Over the past decade, artificial intelligence (AI) technologies have achieved great success in many fields. With the increasing abundance of biomedical data, many AI-driven predictive models have been introduced into the field of drug discovery and development, including convolutional neural networks (CNNs)10, recurrent neural networks (RNNs)11, and graph neural networks (GNNs)12. In particular, GNNs consider the input molecules as graphs with attributes, and obtain graph embeddings through the three steps of message passing, aggregation, and updating13. Studies have shown that the attention mechanism serves to improve both the efficiency and accuracy of the model by directing its focus towards feature information that is more relevant to the given task14,15. Combining attention mechanisms with GNNs can better reveal the relative importance of structural fragments within a compound.
Typically, chemists with extensive expertise segment molecules based on chemical rules. In contrast, machine intelligence-oriented perspective, while lacking domain knowledge, provide a distinctive paradigm by segmenting molecules based on mathematical logic (i.e., statistics).
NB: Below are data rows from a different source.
(* ===== verification/EngineSpec.v ===== *)
(** * What a transition does: the specification of the engine

    [spec_step] is the specification of [Engine::transition] on the abstract
    store: one rule per branch of the handler. [consistent] is the invariant of
    the store that the engine maintains: gap-free versions, linked states, the
    projection equal to the end of the history, single use of idempotency keys,
    and every record justified by a definition that was submitted.
    [transition_run] shows that the handler implements [spec_step], whether the
    store fails or not, and [consistent_step] that the steps keep the
    invariant. *)
From S2P Require Import Prelude Core Keys Storage StorageSpec StorageTrait Channel Engine.

(** ** Requests and the specification *)

Record Request : Type := {
  q_entity : string;
  q_machine : string;
  q_event : string;
  q_actor : string;
  q_ctx : Value;
  q_expected : option Version;
  q_key : option string;
}.

Definition spec_current (a : Abs) (def : MachineDefinition) (e m : string) : string :=
  match a_states a !! (e, m) with Some s => es_current_state s | None => md_initial_state def end.
Definition spec_version (a : Abs) (e m : string) : Version :=
  match a_states a !! (e, m) with Some s => es_version s | None => 0%N end.
Definition spec_created (a : Abs) (now : Time) (e m : string) : Time :=
  match a_states a !! (e, m) with Some s => es_created_at s | None => now end.

(** The entity as the guards see it. *)
Definition guard_state (a : Abs) (def : MachineDefinition) (q : Request) (t1 t2 : Time)
    : EntityState :=
  {| es_entity_id := q_entity q; es_machine := q_machine q;
     es_current_state := spec_current a def (q_entity q) (q_machine q);
     es_version := spec_version a (q_entity q) (q_machine q);
     es_updated_at := t1; es_created_at := t2 |}.

Definition version_ok (a : Abs) (q : Request) : Prop :=
  ∀ x, q_expected q = Some x → x = spec_version a (q_entity q) (q_machine q).

(** The machine is known, the expected version holds and the planner has a rule. *)
Definition planned (a : Abs) (q : Request) (def : MachineDefinition) (rule : TransitionRule)
    : Prop :=
  a_machines a !! q_machine q = Some def ∧ version_ok a q
  ∧ FsmPlanner.plan_transition def (spec_current a def (q_entity q) (q_machine q))
      (q_event q) (q_entity q) = Ok rule.

Definition guards_pass (reg : GuardRegistry.GuardRegistry) (rule : TransitionRule)
    (st : EntityState) (ctx : Value) : Res unit CoreError :=
  FsmPlanner.validate_guards rule (eval_guards reg (rule_guards rule) st ctx).

(** The record, the projection and the effects of a committed transition. *)
Definition commit_record (a : Abs) (q : Request) (def : MachineDefinition)
    (rule : TransitionRule) (id : string) (ts : Time) : TransitionRecord :=
  {| rec_id := id; rec_sequence := N.of_nat (S (length (a_log a)));
     rec_entity_id := q_entity q; rec_machine := q_machine q;
     rec_from_state := spec_current a def (q_entity q) (q_machine q);
     rec_to_state := rule_to_state rule; rec_event := q_event q; rec_actor := q_actor q;
     rec_ctx := q_ctx q; rec_idempotency_key := q_key q;
     rec_version := (spec_version a (q_entity q) (q_machine q) + 1)%N; rec_timestamp := ts |}.

Definition commit_state (a : Abs) (q : Request) (rule : TransitionRule) (now : Time)
    : EntityState :=
  {| es_entity_id := q_entity q; es_machine := q_machine q;
     es_current_state := rule_to_state rule;
     es_version := (spec_version a (q_entity q) (q_machine q) + 1)%N;
     es_updated_at := now; es_created_at := spec_created a now (q_entity q) (q_machine q) |}.

Definition effect_for (id : string) (er : EffectRule) (ef : Effect) : Prop :=
  ef = Effect_new (eff_id ef) (eff_created_at ef) id (er_effect er)
         (default value_default (er_payload er)).

Definition commit_abs (a : Abs) (r : TransitionRecord) (s : EntityState) (es : list Effect)
    : Abs :=
  {| a_machines := a_machines a;
     a_states := <[(es_entity_id s, es_machine s) := s]> (a_states a);
     a_log := a_log a ++ [r]; a_outbox := outbox_add (a_outbox a) es |}.

(** What the idempotency lookup should answer. *)
Definition spec_hit (a : Abs) (q : Request) : option TransitionRecord :=
  k ← q_key q; find_idem (a_log a) k.

(** One rule per branch of [transition]; [hit] is what the idempotency lookup
    answered. *)
Inductive spec_step (reg : GuardRegistry.GuardRegistry) (a : Abs) (q : Request)
    : option TransitionRecord → Res TransitionResult EngineError → Abs → Prop :=
| spec_replay existing :
    spec_step reg a q (Some existing) (Ok (replay_result existing)) a
| spec_no_machine :
    a_machines a !! q_machine q = None →
    spec_step reg a q None
      (Err (EStorage (NotFound ("machine '" +:+ q_machine q +:+ "'")))) a
| spec_conflict def x :
    a_machines a !! q_machine q = Some def → q_expected q = Some x →
    x ≠ spec_version a (q_entity q) (q_machine q) →
    spec_step reg a q None
      (Err (ECore (VersionConflict (q_entity q) (q_machine q) x
                     (spec_version a (q_entity q) (q_machine q))))) a
| spec_illegal def err :
    a_machines a !! q_machine q = Some def → version_ok a q →
    FsmPlanner.plan_transition def (spec_current a def (q_entity q) (q_machine q))
      (q_event q) (q_entity q) = Err err →
    spec_step reg a q None (Err (ECore err)) a
| spec_guard def rule t1 t2 err :
    planned a q def rule →
    guards_pass reg rule (guard_state a def q t1 t2) (q_ctx q) = Err err →
    spec_step reg a q None (Err (ECore err)) a
| spec_duplicate def rule t1 t2 k :
    planned a q def rule →
    guards_pass reg rule (guard_state a def q t1 t2) (q_ctx q) = Ok tt →
    q_key q = Some k → idem_used (a_log a) k = true →
    spec_step reg a q None
      (Err (EStorage (AlreadyExists ("idempotency key '" +:+ k +:+ "'")))) a
| spec_commit def rule t1 t2 now id ts effects :
    planned a q def rule →
    guards_pass reg rule (guard_state a def q t1 t2) (q_ctx q) = Ok tt →
    (∀ k, q_key q = Some k → idem_used (a_log a) k = false) →
    (∀ r, r ∈ a_log a → rec_id r ≠ id) → fresh_effects (a_outbox a) effects →
    Forall2 (effect_for id) (FsmPlanner.compute_effects def (q_event q)) effects →
    spec_step reg a q None
      (Ok (replay_result (commit_record a q def rule id ts)))
      (commit_abs a (commit_record a q def rule id ts) (commit_state a q rule now) effects).

(** ** The invariant of the store *)

(** Versions count up from 1 and each record starts where the last one ended. *)
Definition versioned (h : list TransitionRecord) : Prop :=
  ∀ i r, h !! i = Some r → rec_version r = N.of_nat (S i).
Definition linked (h : list TransitionRecord) : Prop :=
  ∀ i r r', h !! i = Some r → h !! S i = Some r' → rec_from_state r' = rec_to_state r.

(** A record is an edge of a definition, from its initial state when it is the
    first of its history. *)
Definition edge_of (def : MachineDefinition) (r : TransitionRecord) : Prop :=
  md_name def = rec_machine r
  ∧ (∃ rule, rule ∈ md_transitions def ∧ rule_event rule = rec_event r
       ∧ rec_from_state r ∈ rule_from_states rule ∧ rule_to_state rule = rec_to_state r)
  ∧ (rec_version r = 1%N → rec_from_state r = md_initial_state def).

(** The projection that a history determines. *)
Definition projects (h : list TransitionRecord) (s : option EntityState) : Prop :=
  match last h with
  | None => s = None
  | Some r => ∃ st, s = Some st ∧ es_current_state st = rec_to_state r
                    ∧ es_version st = rec_version r
  end.

Record consistent (defs : MachineDefinition → Prop) (a : Abs) : Prop := {
  c_versioned e m : versioned (hist e m (a_log a));
  c_linked e m : linked (hist e m (a_log a));
  c_projects e m : projects (hist e m (a_log a)) (a_states a !! (e, m));
  c_machines n d : a_machines a !! n = Some d → ∃ def, defs def ∧ well_formed def
    ∧ md_name def = n ∧ d = canon_machine def;
  c_edges r : r ∈ a_log a → ∃ def, defs def ∧ well_formed def ∧ edge_of def r;
  c_keys i j r r' k : a_log a !! i = Some r → a_log a !! j = Some r' →
    rec_idempotency_key r = Some k → rec_idempotency_key r' = Some k → i = j;
  c_outbox i ef : a_outbox a !! i = Some ef →
    ∃ r, r ∈ a_log a ∧ rec_id r = eff_transition_id ef;
}.

(** Identifiers in the store were drawn before. *)
Record drawn {EN : Env} (a : Abs) (n : nat) : Prop := {
  dr_log r : r ∈ a_log a → ∃ i, i < n ∧ rec_id r = new_v4 i;
  dr_outbox i : is_Some (a_outbox a !! i) → ∃ j, j < n ∧ i = new_v4 j;
}.

(** ** Plans and guards *)

(** The results map holds the answer of each guard of the rule. *)
Lemma eval_guards_lookup reg gs st ctx g :
  g ∈ gs → eval_guards reg gs st ctx !! g = Some (GuardRegistry.evaluate reg g st ctx).
Proof.
  unfold eval_guards. induction gs as [|x gs IH] using rev_ind; [set_solver|].
  rewrite foldl_app. cbn. intros Hg. apply lookup_insert_Some.
  destruct (decide (x = g)) as [->|Hne]; [by left|right; split; [done|]]. apply IH. set_solver.
Qed.

(** A rule passes when each of its guards that is registered says yes. *)
Lemma guards_pass_registered reg rule st ctx :
  (∀ g f, g ∈ rule_guards rule → reg !! g = Some f → f st ctx = true) →
  guards_pass reg rule st ctx = Ok tt.
Proof.
  intros Hg. apply check_guards_ok. intros g Hin. rewrite eval_guards_lookup by done.
  f_equal. unfold GuardRegistry.evaluate. destruct (reg !! g) as [f|] eqn:Hf; [by apply (Hg g)|done].
Qed.

(** It fails by a registered guard that says no. *)
Lemma guards_fail_registered reg rule st ctx err :
  guards_pass reg rule st ctx = Err err →
  ∃ g f, g ∈ rule_guards rule ∧ reg !! g = Some f ∧ f st ctx = false
    ∧ err = GuardFailed g "guard evaluated to false".
Proof.
  intros (g & l1 & l2 & Hgs & -> & Hno & _)%check_guards_err. exists g.
  assert (g ∈ rule_guards rule) as Hin by (rewrite Hgs; set_solver).
  rewrite eval_guards_lookup in Hno by done. unfold GuardRegistry.evaluate in Hno.
  destruct (reg !! g) as [f|]; [|done]. exists f. by destruct (f st ctx).
Qed.

Lemma canon_well_formed def : well_formed def → well_formed (canon_machine def).
Proof. intros []. by split. Qed.

(** ** Histories *)

Lemma hist_snoc e m log r :
  hist e m (log ++ [r])
  = hist e m log ++ (if decide (rec_entity_id r = e ∧ rec_machine r = m) then [r] else []).
Proof. unfold hist. rewrite filter_app. by rewrite filter_cons. Qed.

Lemma lookup_snoc {A} (l : list A) x i y :
  (l ++ [x]) !! i = Some y → l !! i = Some y ∨ i = length l ∧ y = x.
Proof.
  destruct (decide (i < length l)) as [Hi|Hi].
  - rewrite lookup_app_l by done. by left.
  - rewrite lookup_app_r by lia. destruct (i - length l) as [|k] eqn:E; [|by destruct k].
    intros [= <-]. right. split; [lia|done].
Qed.

Lemma versioned_snoc h r :
  versioned h → rec_version r = N.of_nat (S (length h)) → versioned (h ++ [r]).
Proof. intros Hv Hr i x [?|[-> ->]]%lookup_snoc; eauto. Qed.

Lemma linked_snoc h r :
  linked h → (∀ r0, last h = Some r0 → rec_from_state r = rec_to_state r0) → linked (h ++ [r]).
Proof.
  intros Hl Hr i x y Hx Hy. apply lookup_snoc in Hy as [Hy|[Hi ->]].
  - apply lookup_snoc in Hx as [Hx|[Hi ->]]; [eauto|]. apply lookup_lt_Some in Hy. lia.
  - apply lookup_snoc in Hx as [Hx|[Hi' ->]]; [|lia].
    apply Hr. rewrite last_lookup, <- Hi. done.
Qed.

(** Under the invariant the projected version is the length of the history. *)
Lemma spec_version_length defs a e m :
  consistent defs a → spec_version a e m = N.of_nat (length (hist e m (a_log a))).
Proof.
  intros HC. pose proof (c_projects _ _ HC e m) as Hp. unfold projects, spec_version in *.
  destruct (last (hist e m (a_log a))) as [r|] eqn:Hl.
  - destruct Hp as (s & -> & _ & ->). rewrite last_lookup in Hl.
    pose proof (lookup_lt_Some _ _ _ Hl). apply (c_versioned _ _ HC) in Hl as ->. f_equal. lia.
  - rewrite Hp. apply last_None in Hl. by rewrite Hl.
Qed.

Lemma hist_length e m log : length (hist e m log) <= length log.
Proof. unfold hist. apply length_filter. Qed.

(** The current state is where the last record ended. *)
Lemma spec_current_last defs a def e m r :
  consistent defs a → last (hist e m (a_log a)) = Some r →
  spec_current a def e m = rec_to_state r.
Proof.
  intros HC Hl. pose proof (c_projects _ _ HC e m) as Hp. unfold projects, spec_current in *.
  rewrite Hl in Hp. by destruct Hp as (s & -> & -> & _).
Qed.

(** ** The invariant is kept by every step *)

Lemma empty_consistent defs : consistent defs empty_abs.
Proof. split; try done; intros; set_solver. Qed.

Lemma edge_commit a q def def0 rule id ts :
  planned a q def rule → def = canon_machine def0 → md_name def0 = q_machine q →
  (spec_version a (q_entity q) (q_machine q) = 0%N →
     spec_current a def (q_entity q) (q_machine q) = md_initial_state def) →
  edge_of def0 (commit_record a q def rule id ts).
Proof.
  intros (_ & _ & Hplan) -> Hname Hinit. apply plan_transition_elem in Hplan as (? & ? & ?).
  split_and!; [done|by exists rule|]. cbn [commit_record rec_version rec_from_state]. intros Hv.
  apply Hinit. lia.
Qed.

(** A committed step extends a consistent store consistently. *)
Lemma consistent_commit defs a q def rule now id ts effects :
  consistent defs a → planned a q def rule →
  (∀ k, q_key q = Some k → idem_used (a_log a) k = false) →
  Forall2 (effect_for id) (FsmPlanner.compute_effects def (q_event q)) effects →
  consistent defs
    (commit_abs a (commit_record a q def rule id ts) (commit_state a q rule now) effects).
Proof.
  intros HC Hplan Hkey Heff. pose proof (spec_version_length defs a (q_entity q) (q_machine q) HC) as Hver.
  set (r := commit_record a q def rule id ts).
  split; cbn [commit_abs a_log a_states a_machines a_outbox].
  - intros e m. rewrite hist_snoc. case_decide as Hem; [|rewrite app_nil_r; apply HC].
    destruct Hem as [<- <-]. apply versioned_snoc; [apply HC|]. cbn. rewrite Hver. lia.
  - intros e m. rewrite hist_snoc. case_decide as Hem; [|rewrite app_nil_r; apply HC].
    destruct Hem as [<- <-]. apply linked_snoc; [apply HC|]. intros r0 Hr0. cbn.
    by eapply spec_current_last.
  - intros e m. rewrite hist_snoc, lookup_insert. cbn [commit_state es_entity_id es_machine].
    case_decide as Hem; case_decide as Hem'; try naive_solver.
    + unfold projects. rewrite last_snoc. by eexists.
    + rewrite app_nil_r. apply HC.
  - apply HC.
  - intros r0 [Hr0| ->%list_elem_of_singleton]%elem_of_app; [by apply HC|].
    destruct (c_machines _ _ HC _ _ (proj1 Hplan)) as (def0 & Hd & Hwf & Hn & Hc).
    exists def0. split_and!; [done|done|]. apply (edge_commit _ _ _ def0); [done..|].
    intros H0. rewrite Hver in H0. pose proof (c_projects _ _ HC (q_entity q) (q_machine q)) as Hp.
    unfold projects, spec_current in *.
    assert (hist (q_entity q) (q_machine q) (a_log a) = []) as Hnil by (apply nil_length_inv; lia).
    rewrite Hnil in Hp. cbn in Hp. by rewrite Hp.
  - assert (∀ i r0 k, a_log a !! i = Some r0 → rec_idempotency_key r0 = Some k →
              q_key q = Some k → False) as Hno.
    { intros i r0 k Hi%log_at_lookup Hk Hq. specialize (Hkey k Hq).
      assert (idem_used (a_log a) k = true); [apply idem_used_spec; eauto|congruence]. }
    intros i j r1 r2 k [Hi|[-> ->]]%lookup_snoc [Hj|[-> ->]]%lookup_snoc H1 H2;
      [by eapply HC|exfalso; eauto|exfalso; eauto|done].
  - intros i ef [Hef|Hef]%outbox_add_lookup.
    + destruct (c_outbox _ _ HC i ef Hef) as (r0 & ? & ?). exists r0. split; [|done].
      by apply elem_of_app; left.
    + exists r. split; [apply elem_of_app; right; constructor|].
      apply list_elem_of_lookup in Hef as [j Hj].
      destruct (Forall2_lookup_r _ _ _ _ _ Heff Hj) as (er & _ & ->). done.
Qed.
Through a comparative analysis of these fragmentation methods, our investigation illuminates that AI-based models segments unique fragments that are feasible in the virtual world but may not be applicable in the real world. This discrepancy between reality and virtuality underscores the intrinsic advantage of AI-based methods, as they enable the exploration of uncharted territories and overcome the limitations of traditional methods. Consequently, the potential of AI to transcend the boundaries of established chemical paradigms becomes manifest, opening frontiers in the field of molecular segmentation.
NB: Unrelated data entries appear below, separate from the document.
(** The channels may be read at their sender only. *)
Lemma served_weaken b a dead dead' cs cs' cs0 cs0' s s' :
  served b a dead cs cs' s s' → (∀ x, x ∈ dead → x ∈ dead') →
  cs0 !! sub_sender s = cs !! sub_sender s → cs0' !! sub_sender s = cs' !! sub_sender s →
  served b a dead' cs0 cs0' s s'.
Proof.
  intros [Hi Hf Hs (c & c' & rs1 & rs2 & l & Hc & Hc' & H)] Hd H0 H0'. split; try done.
  exists c, c', rs1, rs2, l. rewrite H0, H0'. split_and!; try done; try apply H.
  destruct H as (_ & _ & _ & _ & [[? ?]|?]); [left|right]; auto.
Qed.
On this basis, we propose DigFrag, a digital fragmentation method based on the graph attention mechanism, which gets rid of the constraints of traditional chemical rules and segments drug/pesticide molecules with attention weights (i.e., contribution to the prediction task) oriented to ultimately obtain the drug/pesticide-like fragments from the perspective of machine intelligence rather than human expertise. Comparison results show that the structural diversity of the fragments segmented by DigFrag is higher. In addition, the application of these fragments to deep generative models yields desirable compounds, highlighting the potential of DigFrag in FBDD. The scheme of this work is depicted in Fig. 1. We believe that DigFrag is a more applicable fragmentation method for AI drug discovery.
Results
Comparison of the property distributions of segmented fragments
Prior to comparison, we trained the models to segment drug/pesticide fragments. The results of the five-fold cross-validation are presented in Supplementary Table 1. It can be seen that these models demonstrated excellent and robust performance across the three key metrics, with accuracy, area under the curve (AUC), and Matthews correlation coefficient (MCC) exceeding 0.90, 0.96, and 0.80, respectively.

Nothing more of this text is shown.